Exercise details –
Please transcribe the data that follows exactly, from its first line through the line that contains "- A Python [int]".

Source data –
(** * spotify-popularity-playlist: the deduplication engine and the chunker

    A shallow embedding of [deduplicate_by_name_and_add_popularity],
    [chunks], [simplified_artist_albums] and [create_top_tracks_playlist]
    from [spotify_popularity_playlist/popularity_playlist.py] and of
    [get_version] from [setup.py], together with the properties stated about
    them.

    Conventions.
    - A Python [int] is a [Z]; a [str] is a [string]; a [list] is a [list].
    - A Python [dict] is an association list in insertion order with unique
      keys: assigning to a key that is present replaces the value in place,
      assigning to a new key appends it.  The order matters because
      [process.extract] walks [choices.items()].
    - A raised exception is the left injection of [result].
    - A generator is the finite list of the values it yields.
    - A call to the Spotify client is answered by a function that is a
      parameter, and is recorded in a log, in the order the calls are made.
    - [sorted(..., reverse=True)] is stable; it is embedded as a stable
      insertion sort, which computes the same list as any other stable sort. *)

From Stdlib Require Import String ZArith Bool Lia Permutation Sorted List.
Import ListNotations.

Local Open Scope string_scope.
Local Open Scope Z_scope.
Local Open Scope list_scope.

(** ** Exceptions *)

Inductive py_error : Type :=
| KeyError (key : string)
| ValueError.

Definition result (A : Type) : Type := (py_error + A)%type.

Definition ret {A : Type} (x : A) : result A := inr x.

Definition bind {A B : Type} (m : result A) (k : A -> result B) : result B :=
  match m with
  | inl e => inl e
  | inr x => k x
  end.

Notation "x <- m ;; k" := (bind m (fun x => k))
  (at level 61, m at next level, right associativity).

Fixpoint mapM {A B : Type} (f : A -> result B) (l : list A) : result (list B) :=
  match l with
  | [] => ret []
  | x :: l' => y <- f x ;; ys <- mapM f l' ;; ret (y :: ys)
  end.
(** [random.choice(seq)] = [seq[self._randbelow(len(seq))]] *)
Definition py_choice {A} (seq : list A) (r : R) : outcome (A * R) :=
  match seq with
  | [] => Raised "Cannot choose from an empty sequence"
  | _ =>
      let (i, r') := randbelow (Z.of_nat (List.length seq)) r in
      match py_index seq i with
      | Some x => Done (x, r')
      | None => Raised "list index out of range"
      end
  end.

End Choice.

(** A scripted generator (the fixed sequence of draws of a test). *)
Definition Script := list Z.
#[export] Instance script_random : PyRandom Script := {
  random := fun s => match s with [] => (0, []) | k :: s' => (k, s') end;
  randbelow := fun _ s => match s with [] => (0, []) | k :: s' => (k, s') end
}.

(** * The simulated variant: [src/optillm/thinkdeeper.py] *)
Module Simulated.

Record config := {
  min_thinking_tokens : Z;
  max_thinking_tokens : Z;
  max_thoughts : Z;
  prefill : string;
  start_think_token : string;
  end_think_token : string;
  thought_switch_tokens : list string
}.

Definition DEFAULT_CONFIG : config := {|
  min_thinking_tokens := 1024;
  max_thinking_tokens := 4196;
  max_thoughts := 64;
  prefill := "";
  start_think_token := "<think>";
  end_think_token := "</think>";
  thought_switch_tokens := ["Wait,"; "Alternatively,"]
|}.

(** A request config: the recognised keys it sets. *)
Record request := {
  req_min_thinking_tokens : option Z;
  req_max_thinking_tokens : option Z;
  req_max_thoughts : option Z;
  req_prefill : option string;
  req_start_think_token : option string;
  req_end_think_token : option string;
  req_thought_switch_tokens : option (list string)
}.

Definition override {A} (o : option A) (d : A) : A :=
  match o with Some v => v | None => d end.

(** [config = DEFAULT_CONFIG.copy()] then the keys of [request_config]
    that are keys of [DEFAULT_CONFIG]; the constructor's
    [{**DEFAULT_CONFIG, **config}] changes nothing after that. *)
Definition resolve (rq : option request) : config :=
  match rq with
  | None => DEFAULT_CONFIG
  | Some q => {|
      min_thinking_tokens := override (req_min_thinking_tokens q) (min_thinking_tokens DEFAULT_CONFIG);
      max_thinking_tokens := override (req_max_thinking_tokens q) (max_thinking_tokens DEFAULT_CONFIG);
      max_thoughts := override (req_max_thoughts q) (max_thoughts DEFAULT_CONFIG);
      prefill := override (req_prefill q) (prefill DEFAULT_CONFIG);
      start_think_token := override (req_start_think_token q) (start_think_token DEFAULT_CONFIG);
      end_think_token := override (req_end_think_token q) (end_think_token DEFAULT_CONFIG);
      thought_switch_tokens := override (req_thought_switch_tokens q) (thought_switch_tokens DEFAULT_CONFIG)
    |}
  end.

(** The processor object: its config, [self.thought_count] and
    [self.max_sequence_length]. *)
Record processor := {
  proc_config : config;
  proc_thought_count : Z;
  max_sequence_length : Z
}.

(** [ThinkDeeperProcessor.__init__]: the only computation that can fail is
    [max(len(t.split()) for t in self.thought_switch_tokens)]. *)
Definition init (cfg : config) : outcome processor :=
  ' m <- py_max (map word_count (thought_switch_tokens cfg)) ;;
  Done {| proc_config := cfg; proc_thought_count := 0; max_sequence_length := m |}.

(** [ThinkDeeperProcessor.is_thought_switch]: [self.current_text] is
    passed in; [text_chunk] is not read by the method. *)
Definition is_thought_switch (p : processor) (current_text : list string) (text_chunk : string)
  : bool :=
  let last_words := py_join " " (py_slice_from current_text (- max_sequence_length p)) in
  existsb (fun switch => py_contains switch last_words)
          (thought_switch_tokens (proc_config p)).

Definition response_vocabulary : list string :=
  ["Let’s consider"; "This means"; "So,"; "Therefore,";
   "If we think about it,"; "The next step is"; "That leads to"].

Definition step_objects : list string := ["this"; "that"; "the issue"].

Section Loop.
Context {R : Type} `{PyRandom R}.

(** The loop state: [n_thinking_steps], [self.thought_count],
    [self.current_text], [seen_end_think] and the generator. *)
Record state := {
  n_thinking_steps : Z;
  thought_count : Z;
  current_text : list string;
  seen_end_think : bool;
  rng : R
}.

Inductive exit := ForceEnd | NaturalEnd.

(** [not seen_end_think and (random.random() < 0.3 or n_thinking_steps == 0)] *)
Definition draw_switch (seen : bool) (n : Z) (r : R) : bool * R :=
  if seen then (false, r)
  else let (k, r') := random r in (lt_0_3 k || (n =? 0), r').

(** [f"{random.choice(response_vocabulary)} {random.choice([...])}."] *)
Definition gen_step (r : R) : outcome (string * R) :=
  ' (v, r1) <- py_choice response_vocabulary r ;;
  ' (o, r2) <- py_choice step_objects r1 ;;
  Done (v ++ " " ++ o ++ ".", r2).

(** [n_thinking_steps >= min_thinking_tokens and random.random() < 0.1
     and not seen_end_think] *)
Definition draw_natural_end (cfg : config) (n : Z) (seen : bool) (r : R) : bool * R :=
  if min_thinking_tokens cfg <=? n then
    let (k, r') := random r in (lt_0_1 k && negb seen, r')
  else (false, r).

(** The body of the switch-or-step [if]: lines 72-81. *)
Definition switch_or_step (cfg : config) (st : state) : outcome state :=
  let (sw, r1) := draw_switch (seen_end_think st) (n_thinking_steps st) (rng st) in
  if sw then
    ' (switch, r2) <- py_choice (thought_switch_tokens cfg) r1 ;;
    Done {| n_thinking_steps := n_thinking_steps st;
            thought_count := thought_count st + 1;
            current_text := current_text st ++ [switch];
            seen_end_think := seen_end_think st; rng := r2 |}
  else
    ' (step, r2) <- gen_step r1 ;;
    Done {| n_thinking_steps := n_thinking_steps st + word_count step;
            thought_count := thought_count st;
            current_text := current_text st ++ [step];
            seen_end_think := seen_end_think st; rng := r2 |}.

Definition append_end (cfg : config) (st : state) (r : R) : state :=
  {| n_thinking_steps := n_thinking_steps st;
     thought_count := thought_count st;
     current_text := current_text st ++ [end_think_token cfg];
     seen_end_think := true; rng := r |}.

(** The [while True] loop, lines 60-87. *)
Fixpoint loop (cfg : config) (fuel : nat) (st : state) : outcome (exit * state) :=
  match fuel with
  | O => OutOfFuel
  | S fuel' =>
      let force_end := (max_thinking_tokens cfg <=? n_thinking_steps st)
                       || (max_thoughts cfg <=? thought_count st) in
      if force_end && negb (seen_end_think st) then
        Done (ForceEnd, append_end cfg st (rng st))
      else
        ' st1 <- switch_or_step cfg st ;;
        let (nat_end, r3) := draw_natural_end cfg (n_thinking_steps st1)
                                (seen_end_think st1) (rng st1) in
        if nat_end then Done (NaturalEnd, append_end cfg st1 r3)
        else loop cfg fuel'
               {| n_thinking_steps := n_thinking_steps st1;
                  thought_count := thought_count st1;
                  current_text := current_text st1;
                  seen_end_think := seen_end_think st1; rng := r3 |}
  end.

(** Enough fuel for the loop (proved sufficient by [sim_terminates]). *)
Definition fuel (cfg : config) (tc0 : Z) : nat :=
  (Z.to_nat (max_thinking_tokens cfg) + Z.to_nat (max_thoughts cfg - tc0) + 1)%nat.

(** A message: a dict, as an association list. *)
Definition message := list (string * string).

(** [messages[-1]["content"] if messages and "content" in messages[-1] else ""] *)
Definition extract_prompt (messages : option (list message)) : string :=
  match messages with
  | Some ((_ :: _) as ms) =>
      match py_index ms (-1) with
      | Some m => match find (fun kv => String.eqb (fst kv) "content") m with
                  | Some kv => snd kv
                  | None => ""
                  end
      | None => ""
      end
  | _ => ""
  end.

Definition initial_text (cfg : config) : string :=
  start_think_token cfg ++ String (ascii_of_nat 10) EmptyString ++ prefill cfg.

(** [ThinkDeeperProcessor.reasoning_effort] up to the join: the buffer and
    the final state ([self.thought_count], generator). *)
Definition reasoning_buffer (p : processor) (messages : option (list message)) (r : R)
  : outcome (list string * state) :=
  let cfg := proc_config p in
  let text0 := [initial_text cfg] in
  let prompt := extract_prompt messages in
  ' (_, st) <- loop cfg (fuel cfg (proc_thought_count p))
                 {| n_thinking_steps := 0; thought_count := proc_thought_count p;
                    current_text := text0; seen_end_think := false; rng := r |} ;;
  let text := if seen_end_think st then current_text st
              else (current_text st ++ [end_think_token cfg])%list in
  Done (text, st).

(** [ThinkDeeperProcessor.reasoning_effort]: the response. *)
Definition reasoning_effort (p : processor) (messages : option (list message)) (r : R)
  : outcome string :=
  ' (text, _) <- reasoning_buffer p messages r ;;
  Done (py_strip (py_join " " text)).

(** [thinkdeeper_decode]: exceptions are logged and re-raised. *)
Definition thinkdeeper_decode (messages : option (list message)) (rq : option request) (r : R)
  : outcome string :=
  let cfg := resolve rq in
  ' p <- init cfg ;;
  reasoning_effort p (Some (match messages with Some ms => ms | None => [] end)) r.

End Loop.

End Simulated.

(** * The token-id variant: [src/optillm/plugins/thinkdeeper_plugin.py] *)
Module Plugin.

Record config := {
  replacements : list string;
  min_thinking_tokens : Z;
  prefill : string;
  start_think_token : string;
  end_think_token : string
}.

Definition DEFAULT_CONFIG : config := {|
  replacements := [String (ascii_of_nat 10) "Wait, but";
                   String (ascii_of_nat 10) "Hmm";
                   String (ascii_of_nat 10) "So"];
  min_thinking_tokens := 128;
  prefill := "";
  start_think_token := "<think>";
  end_think_token := "</think>"
|}.

(** [request_config["thinkdeeper_config"]]: the recognised keys it sets. *)
Record request := {
  req_replacements : option (list string);
  req_min_thinking_tokens : option Z;
  req_prefill : option string;
  req_start_think_token : option string;
  req_end_think_token : option string
}.

(** [run]'s config: [DEFAULT_CONFIG.copy()] updated with the valid keys. *)
Definition resolve (rq : option request) : config :=
  match rq with
  | None => DEFAULT_CONFIG
  | Some q => {|
      replacements := Simulated.override (req_replacements q) (replacements DEFAULT_CONFIG);
      min_thinking_tokens := Simulated.override (req_min_thinking_tokens q) (min_thinking_tokens DEFAULT_CONFIG);
      prefill := Simulated.override (req_prefill q) (prefill DEFAULT_CONFIG);
      start_think_token := Simulated.override (req_start_think_token q) (start_think_token DEFAULT_CONFIG);
      end_think_token := Simulated.override (req_end_think_token q) (end_think_token DEFAULT_CONFIG)
    |}
  end.

(** The tokenizer (an external collaborator): [encode], [decode] and
    [apply_chat_template(messages, continue_final_message)], row 0. *)
Class Tokenizer := {
  encode : string -> list Z;
  decode : list Z -> string;
  apply_chat_template : list (string * string) -> bool -> list Z
}.

(** The language model (an external collaborator) with its state [M]
    (the [DynamicCache] and the torch generator): one forward pass on the
    fed [input_ids] followed by [torch.multinomial] on the last logits.
    It may raise ([Raised]): a backend fault. *)
Class LanguageModel (M : Type) := {
  forward_sample : M -> list Z -> outcome (Z * M);
  eos_token_id : Z
}.

Section WithBackend.
Context `{Tokenizer} {M : Type} `{LanguageModel M} {R : Type} `{PyRandom R}.

(** The processor: its config and the two marker ids. *)
Record processor := {
  proc_config : config;
  start_think_id : Z;
  end_think_id : Z
}.

(** [ThinkDeeperProcessor.__init__]: [tokens[1]] and [tokens[2]] of the
    encoding of [start_think_token + end_think_token]. *)
Definition init (cfg : config) : outcome processor :=
  let tokens := encode (start_think_token cfg ++ end_think_token cfg) in
  match py_index tokens 1 with
  | None => Raised "list index out of range"
  | Some s =>
      match py_index tokens 2 with
      | None => Raised "list index out of range"
      | Some e => Done {| proc_config := cfg; start_think_id := s; end_think_id := e |}
      end
  end.

(** The loop state: the fed [tokens], the model state ([kv] and sampler),
    [n_thinking_tokens], [seen_end_think], [response_chunks], the generator. *)
Record state := {
  tokens : list Z;
  model : M;
  n_thinking_tokens : Z;
  seen_end_think : bool;
  response_chunks : list string;
  rng : R
}.

(** The three branches of the [if]/[elif]/[else] of lines 92-111. *)
Inductive branch := Replace | Stop | Accept.

(** Lines 85-86: the flag after the sampled token. *)
Definition seen_after (p : processor) (seen : bool) (next_token : Z) : bool :=
  seen || (next_token =? end_think_id p).

(** Lines 92-107: which branch the sampled token takes. *)
Definition classify (p : processor) (seen : bool) (n : Z) (next_token : Z) : branch :=
  let seen' := seen_after p seen next_token in
  if (((next_token =? end_think_id p) || (next_token =? eos_token_id))
       && (n <? min_thinking_tokens (proc_config p)))
     || ((next_token =? eos_token_id) && negb seen')
  then Replace
  else if (next_token =? eos_token_id) && seen' then Stop
  else Accept.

Exercise response –
(** * spotify-popularity-playlist: the deduplication engine and the chunker

    A shallow embedding of [deduplicate_by_name_and_add_popularity],
    [chunks], [simplified_artist_albums] and [create_top_tracks_playlist]
    from [spotify_popularity_playlist/popularity_playlist.py] and of
    [get_version] from [setup.py], together with the properties stated about
    them.

    Conventions.
    - A Python [int] is a [Z]; a [str] is a [string]; a [list] is a [list].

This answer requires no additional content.